[Start of section]

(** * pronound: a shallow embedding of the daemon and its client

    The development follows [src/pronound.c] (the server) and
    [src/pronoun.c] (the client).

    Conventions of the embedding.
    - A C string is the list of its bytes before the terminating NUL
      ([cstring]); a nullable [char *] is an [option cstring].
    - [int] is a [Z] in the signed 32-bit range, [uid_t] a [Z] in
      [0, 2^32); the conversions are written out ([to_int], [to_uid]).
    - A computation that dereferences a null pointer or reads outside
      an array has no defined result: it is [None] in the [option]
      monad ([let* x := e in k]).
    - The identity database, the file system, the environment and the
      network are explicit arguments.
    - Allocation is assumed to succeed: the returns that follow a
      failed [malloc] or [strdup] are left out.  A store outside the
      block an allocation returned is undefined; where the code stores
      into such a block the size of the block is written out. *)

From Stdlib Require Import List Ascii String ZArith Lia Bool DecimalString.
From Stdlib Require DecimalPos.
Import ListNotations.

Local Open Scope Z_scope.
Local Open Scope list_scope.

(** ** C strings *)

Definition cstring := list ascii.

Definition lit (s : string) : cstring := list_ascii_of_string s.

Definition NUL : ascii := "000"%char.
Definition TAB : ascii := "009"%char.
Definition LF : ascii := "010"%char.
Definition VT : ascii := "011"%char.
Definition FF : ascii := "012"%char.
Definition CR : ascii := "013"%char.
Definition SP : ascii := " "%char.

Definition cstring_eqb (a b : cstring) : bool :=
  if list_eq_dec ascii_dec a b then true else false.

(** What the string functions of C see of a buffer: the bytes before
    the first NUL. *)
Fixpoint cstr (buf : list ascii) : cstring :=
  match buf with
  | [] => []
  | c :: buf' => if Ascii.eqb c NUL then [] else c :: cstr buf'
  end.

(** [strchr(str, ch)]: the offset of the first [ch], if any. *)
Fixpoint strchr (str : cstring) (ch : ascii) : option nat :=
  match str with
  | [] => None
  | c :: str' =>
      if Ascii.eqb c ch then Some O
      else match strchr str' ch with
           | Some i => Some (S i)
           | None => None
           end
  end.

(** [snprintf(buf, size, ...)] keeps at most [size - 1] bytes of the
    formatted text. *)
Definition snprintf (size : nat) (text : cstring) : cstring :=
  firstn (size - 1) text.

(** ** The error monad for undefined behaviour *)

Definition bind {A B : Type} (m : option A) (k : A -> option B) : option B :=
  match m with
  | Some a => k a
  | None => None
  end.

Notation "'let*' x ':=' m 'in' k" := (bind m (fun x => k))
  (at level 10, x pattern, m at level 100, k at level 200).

[End of section]
[Start of section]

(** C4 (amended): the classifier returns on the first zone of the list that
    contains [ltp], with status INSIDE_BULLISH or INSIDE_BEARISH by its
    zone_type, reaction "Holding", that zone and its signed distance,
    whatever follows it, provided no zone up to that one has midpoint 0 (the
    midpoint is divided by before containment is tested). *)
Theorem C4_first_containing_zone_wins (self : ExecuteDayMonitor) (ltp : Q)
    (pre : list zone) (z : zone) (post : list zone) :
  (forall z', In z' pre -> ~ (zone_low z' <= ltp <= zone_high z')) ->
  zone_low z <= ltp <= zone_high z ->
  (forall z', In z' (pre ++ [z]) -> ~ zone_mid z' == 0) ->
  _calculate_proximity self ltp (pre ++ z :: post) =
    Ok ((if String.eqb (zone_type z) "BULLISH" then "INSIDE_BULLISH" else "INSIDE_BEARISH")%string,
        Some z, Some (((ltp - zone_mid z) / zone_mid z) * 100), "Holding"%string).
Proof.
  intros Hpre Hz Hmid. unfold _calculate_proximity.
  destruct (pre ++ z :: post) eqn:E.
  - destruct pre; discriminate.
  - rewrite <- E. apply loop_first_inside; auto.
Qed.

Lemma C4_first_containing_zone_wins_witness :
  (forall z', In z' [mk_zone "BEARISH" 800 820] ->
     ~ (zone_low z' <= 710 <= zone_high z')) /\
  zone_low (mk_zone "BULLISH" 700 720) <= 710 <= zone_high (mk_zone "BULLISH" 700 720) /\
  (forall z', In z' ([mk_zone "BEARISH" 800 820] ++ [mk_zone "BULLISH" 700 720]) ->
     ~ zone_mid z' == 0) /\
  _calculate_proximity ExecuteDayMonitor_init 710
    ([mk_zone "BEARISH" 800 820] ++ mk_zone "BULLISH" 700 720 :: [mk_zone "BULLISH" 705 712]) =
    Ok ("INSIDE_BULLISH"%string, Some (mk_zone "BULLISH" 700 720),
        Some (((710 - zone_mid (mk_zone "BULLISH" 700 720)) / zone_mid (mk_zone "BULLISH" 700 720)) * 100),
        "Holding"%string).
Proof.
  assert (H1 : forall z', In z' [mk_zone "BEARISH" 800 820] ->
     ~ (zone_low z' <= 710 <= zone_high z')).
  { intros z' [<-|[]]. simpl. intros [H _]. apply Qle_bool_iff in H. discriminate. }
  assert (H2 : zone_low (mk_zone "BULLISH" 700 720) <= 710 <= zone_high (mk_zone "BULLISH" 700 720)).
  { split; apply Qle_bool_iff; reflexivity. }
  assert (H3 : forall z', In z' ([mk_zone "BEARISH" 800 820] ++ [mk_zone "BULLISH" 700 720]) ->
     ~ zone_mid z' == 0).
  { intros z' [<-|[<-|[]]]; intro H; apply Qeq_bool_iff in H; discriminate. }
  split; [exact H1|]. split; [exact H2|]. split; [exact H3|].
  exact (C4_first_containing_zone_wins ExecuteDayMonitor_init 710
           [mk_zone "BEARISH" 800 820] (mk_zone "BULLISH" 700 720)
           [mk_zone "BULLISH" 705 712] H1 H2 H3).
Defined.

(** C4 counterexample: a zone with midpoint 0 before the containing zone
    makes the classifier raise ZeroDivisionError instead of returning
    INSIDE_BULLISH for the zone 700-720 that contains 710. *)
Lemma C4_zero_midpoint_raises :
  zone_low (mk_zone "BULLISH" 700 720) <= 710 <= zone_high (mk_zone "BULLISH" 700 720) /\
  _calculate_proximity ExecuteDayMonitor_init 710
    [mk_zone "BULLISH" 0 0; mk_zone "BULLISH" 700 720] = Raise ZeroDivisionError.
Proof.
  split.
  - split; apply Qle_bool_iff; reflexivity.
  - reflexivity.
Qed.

[End of section]

Work item: Beginning with the line holding "network are explicit arguments." and ending with the line holding "block an allocation", write out the stretch of material above exactly; add no further lines.

Solution for this problem:
      network are explicit arguments.
    - Allocation is assumed to succeed: the returns that follow a
      failed [malloc] or [strdup] are left out.  A store outside the
      block an allocation returned is undefined; where the code stores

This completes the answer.